• _GIVEN DATA_:
Lemma bind_Exit {A B : Type} (m : Proc A) (f : A → Proc B) (code : Z) :
  halt m = Exit code → m ≫= f = mkProc (trace m) (Exit code).
Proof. intros H. unfold mbind, Proc_bind. by rewrite H. Qed.

(** [runMigrations] returns (it never ends the process itself), opens no
    listener, and reports an error exactly when creating the migration
    instance failed or [Up] failed with something else than [ErrNoChange]. *)
Lemma runMigrations_spec (o : Outcomes) (config : Config.t) :
  quiet (trace (runMigrations o config))
  ∧ halt (runMigrations o config) =
    Return
      match migrate_New_err o with
      | Some err => Some (Errorf_w "failed to create migration instance" err)
      | None =>
          match m_Up_err o with
          | Some err =>
              if decide (err = ErrNoChange) then None
              else Some (Errorf_w "failed to run migrations" err)
          | None => None
          end
      end.
Proof.
  unfold runMigrations, quiet.
  destruct (migrate_New_err o) as [e|].
  { simpl. split; [by repeat constructor|done]. }
  destruct (m_Up_err o) as [e|].
  - case_decide as Hd; destruct (decide (e = ErrNoChange)) as [->|Hne]; simpl.
    + by destruct Hd as [_ []].
    + split; [by repeat constructor|done].
    + split; [by repeat constructor|done].
    + destruct Hd. split; congruence.
  - case_decide as Hd; simpl.
    + by destruct Hd as [[] _].
    + split; [by repeat constructor|done].
Qed.

Lemma emit_bind {B : Type} (e : event) (f : unit → Proc B) :
  emit e ≫= f = mkProc (e :: trace (f tt)) (halt (f tt)).
Proof. done. Qed.

Lemma quiet_app (tr1 tr2 : list event) :
  quiet tr1 → quiet tr2 → quiet (tr1 ++ tr2).
Proof. unfold quiet. intros. by apply Forall_app. Qed.

(** C7.  When [Up] reports [ErrNoChange], [runMigrations] returns a nil
    error after the same calls and log line as when [Up] succeeds, and
    [main], once telemetry is set up, goes on to open the gRPC
    listener.  When creating the migration instance fails, or [Up] fails with
    any other error, [runMigrations] returns an error and [main] ends the
    process with status 1 without having opened a listener. *)
Theorem migrations_gate_startup (o : Outcomes) (env flags : gmap string string) :
  (migrate_New_err o = None → m_Up_err o = Some ErrNoChange →
     halt (runMigrations o (dbConfig env flags)) = Return None
     ∧ calls (trace (runMigrations o (dbConfig env flags)))
       = [migrate_New "file://migrations"
            ("postgres://" +:+ dbUser env flags +:+ ":" +:+ dbPassword env flags
             +:+ "@" +:+ dbHost env flags +:+ ":" +:+ dbPort env flags
             +:+ "/" +:+ dbName env flags
             +:+ "?sslmode=" +:+ dbSSLMode env flags);
          m_Up; m_Close]
     ∧ ∀ tp mp, InitOTel_out o = Ok tp → InitOTelMetrics_out o = Ok mp →
         net_Listen "tcp" ":8080" ∈ trace (main o env flags))
  ∧ (∀ e,
       migrate_New_err o = Some e
       ∨ (migrate_New_err o = None ∧ m_Up_err o = Some e ∧ e ≠ ErrNoChange) →
       (∃ err, halt (runMigrations o (dbConfig env flags)) = Return (Some err))
       ∧ halt (main o env flags) = Exit 1
       ∧ exit_status (main o env flags) ≠ 0%Z
       ∧ quiet (trace (main o env flags))).
Proof.
  split.
  - intros Hnew Hup.
    destruct (runMigrations_spec o (dbConfig env flags)) as [_ Hhalt].
    rewrite Hnew, Hup, decide_True in Hhalt by done.
    split; [done|]. split.
    { unfold runMigrations. rewrite Hnew, Hup.
      rewrite decide_False by (intros [_ H]; by apply H). done. }
    intros tp mp Htp Hmp. unfold main. rewrite Htp, Hmp.
    do 2 (rewrite emit_bind; cbn [trace halt]).
    do 2 right.
    match goal with
    | |- _ ∈ trace (?m ≫= ?f) =>
        assert (∃ u, halt m = Return u) as [u Hm]
    end.
    { destruct mp; [|by eexists]. rewrite emit_bind; cbn [trace halt].
      destruct (runtime_Start_err o); by eexists. }
    rewrite (bind_Return _ _ _ Hm); cbn [trace halt].
    apply elem_of_app. right.
    rewrite (bind_Return _ _ _ Hhalt); cbn [trace halt].
    apply elem_of_app. right.
    unfold exit_if_error at 1. rewrite (bind_Return _ _ tt) by done.
    cbn [trace halt mret Proc_ret app]. rewrite emit_bind; cbn [trace].
    left.
  - intros e Hfail.
    destruct (runMigrations_spec o (dbConfig env flags)) as [Hq Hhalt].
    assert (∃ err, halt (runMigrations o (dbConfig env flags))
                   = Return (Some err)) as [err Herr].
    { destruct Hfail as [Hnew|(Hnew & Hup & Hne)].
      - rewrite Hnew in Hhalt. eauto.
      - rewrite Hnew, Hup, decide_False in Hhalt by done. eauto. }
    split; [eauto|].
    assert (halt (main o env flags) = Exit 1
            ∧ quiet (trace (main o env flags))) as [Hexit Hquiet].
    { unfold main.
      rewrite emit_bind; cbn [trace halt].
      destruct (InitOTel_out o) as [tp|e1]; [|by split; [|repeat constructor]].
      rewrite emit_bind; cbn [trace halt].
      destruct (InitOTelMetrics_out o) as [mp|e2];
        [|by split; [|repeat constructor]].
      match goal with
      | |- halt (?m ≫= ?f) = _ ∧ _ =>
          assert (∃ u, halt m = Return u ∧ quiet (trace m)) as (u & Hm & Hqm)
      end.
      { destruct mp; [|by eexists; split; [|constructor]].
        rewrite emit_bind; cbn [trace halt].
        destruct (runtime_Start_err o); eexists;
          (split; [done|by repeat constructor]). }
      rewrite (bind_Return _ _ _ Hm); cbn [trace halt].
      rewrite (bind_Return _ _ _ Herr); cbn [trace halt].
      unfold exit_if_error at 1 3. rewrite !emit_bind; cbn [trace halt].
      rewrite (bind_Exit _ _ 1) by done. cbn [trace halt os_Exit].
      split; [done|].
      repeat constructor.
      apply quiet_app; [done|]. apply quiet_app; [done|].
      by repeat constructor. }
    split; [done|]. split; [|done].
    unfold exit_status. by rewrite Hexit.
Qed.

(** X20.  The handler goroutine, run to its end from the receipt of the
    signal on, calls in this order: the shutdown of the HTTP gateway with a
    timeout of 10 seconds, the graceful stop of the gRPC server, the close
    of the store handle, and then, when the close succeeded, the shutdown of
    the trace provider and of the metrics provider (each when there is one).
    A failed close is logged and the handler calls [os.Exit(1)] before any
    telemetry call.  A failed HTTP shutdown or telemetry shutdown is logged,
    does not change the calls made, and the handler returns. *)
Theorem signal_handler_order (o : Outcomes) (tp mp : bool) :
  let p := signal_handler o tp mp in
  (impl_Close_err o = None →
     calls (trace p) =
       [gwServer_Shutdown 10; grpcServer_GracefulStop; impl_Close]
       ++ (if tp then [tp_Shutdown 30] else [])
       ++ (if mp then [mp_Shutdown 30] else [])
     ∧ halt p = Return tt)
  ∧ (impl_Close_err o ≠ None →
     calls (trace p) =
       [gwServer_Shutdown 10; grpcServer_GracefulStop; impl_Close]
     ∧ slog LevelError "failed to properly close users service" ∈ trace p
     ∧ halt p = Exit 1)
  ∧ (impl_Close_err o = None → tp = true → tp_Shutdown_err o ≠ None →
     slog LevelError "failed to shutdown OpenTelemetry traces" ∈ trace p)
  ∧ (impl_Close_err o = None → mp = true → mp_Shutdown_err o ≠ None →
     slog LevelError "failed to shutdown OpenTelemetry metrics" ∈ trace p)
  ∧ (gwServer_Shutdown_err o ≠ None →
     slog LevelError "failed to shutdown HTTP server" ∈ trace p).
Proof.
  unfold signal_handler, ShutdownOTel, ShutdownOTelMetrics, log_if_error,
    exit_if_error, ShutdownTimeout.
  destruct (gwServer_Shutdown_err o), (impl_Close_err o),
    (tp_Shutdown_err o), (mp_Shutdown_err o), tp, mp; simpl;
    repeat split; intros; try done; set_solver.
Qed.

(** The end of [main].  Once [ListenAndServe] has returned
    [ErrServerClosed], which the shutdown of the gateway makes it do, [main]
    runs its deferred telemetry shutdowns, metrics first, and returns: a
    process that ends there has status 0, whatever the shutdowns answered. *)
Lemma main_returns_after_ErrServerClosed (o : Outcomes)
    (env flags : gmap string string) (tp mp : bool) :
  InitOTel_out o = Ok tp → InitOTelMetrics_out o = Ok mp →
  migrate_New_err o = None → m_Up_err o = None →
  net_Listen_err o = None → users_NewService_err o = None →
  grpc_NewClient_err o = None → RegisterUserServiceHandler_err o = None →
  gwServer_ListenAndServe_err o = Some ErrServerClosed →
  exit_status (main o env flags) = 0%Z
  ∧ ([gwServer_ListenAndServe ":8081"]
     ++ (if mp then [mp_Shutdown 30] else [])
     ++ (if tp then [tp_Shutdown 30] else []))
    `suffix_of` calls (trace (main o env flags)).
Proof.
  intros Htp Hmp Hnew Hup Hlis Hsvc Hcli Hreg Hserve.
  unfold main, runMigrations, ShutdownOTel, ShutdownOTelMetrics,
    ShutdownTimeout, log_if_error, exit_if_error.
  rewrite Htp, Hmp, Hnew, Hup, Hlis, Hsvc, Hcli, Hreg, Hserve.
  generalize (dbConfig env flags). intros config.
  destruct tp, mp, (runtime_Start_err o), (tp_Shutdown_err o),
    (mp_Shutdown_err o); (split; [reflexivity|]);
    cbn -[String.append];
    repeat first [reflexivity | apply suffix_cons_r].
Qed.

(** What [main] does once [ListenAndServe] has answered
    [http.ErrServerClosed]: the deferred telemetry shutdowns, metrics first,
    then the return. *)
Lemma main_after_serve (o : Outcomes) (env flags : gmap string string)
    (tp mp : bool) :
  InitOTel_out o = Ok tp → InitOTelMetrics_out o = Ok mp →
  migrate_New_err o = None →
  m_Up_err o = None ∨ m_Up_err o = Some ErrNoChange →
  net_Listen_err o = None → users_NewService_err o = None →
  grpc_NewClient_err o = None → RegisterUserServiceHandler_err o = None →
  gwServer_ListenAndServe_err o = Some ErrServerClosed →
  halt (main o env flags) = Return tt
  ∧ after_serve (trace (main o env flags))
    = Some ((if mp then
               mp_Shutdown 30
               :: match mp_Shutdown_err o with
                  | Some _ =>
                      [slog LevelError
                         "failed to shutdown OpenTelemetry metrics"]
                  | None => []
                  end
             else [])
            ++ (if tp then
                  tp_Shutdown 30
                  :: match tp_Shutdown_err o with
                     | Some _ =>
                         [slog LevelError
                            "failed to shutdown OpenTelemetry traces"]
                     | None => []
                     end
                else [])).
Proof.
  intros Htp Hmp Hnew Hup Hlis Hsvc Hcli Hreg Hserve.
  unfold main, runMigrations, ShutdownOTel, ShutdownOTelMetrics,
    ShutdownTimeout, log_if_error, exit_if_error.
  rewrite Htp, Hmp, Hnew, Hlis, Hsvc, Hcli, Hreg, Hserve.
  generalize (dbConfig env flags). intros config.
  destruct Hup as [-> | ->];
    destruct tp, mp, (runtime_Start_err o), (tp_Shutdown_err o),
      (mp_Shutdown_err o); split; reflexivity.
Qed.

• _PROBLEM REQUIREMENTS_: The reply should hold only the lines from the beginning of the listing above through the line with "instance failed or", each one written exactly as it appears.

• _TASK SOLUTION_:
Lemma bind_Exit {A B : Type} (m : Proc A) (f : A → Proc B) (code : Z) :
  halt m = Exit code → m ≫= f = mkProc (trace m) (Exit code).
Proof. intros H. unfold mbind, Proc_bind. by rewrite H. Qed.

(** [runMigrations] returns (it never ends the process itself), opens no
    listener, and reports an error exactly when creating the migration
    instance failed or [Up] failed with something else than [ErrNoChange]. *)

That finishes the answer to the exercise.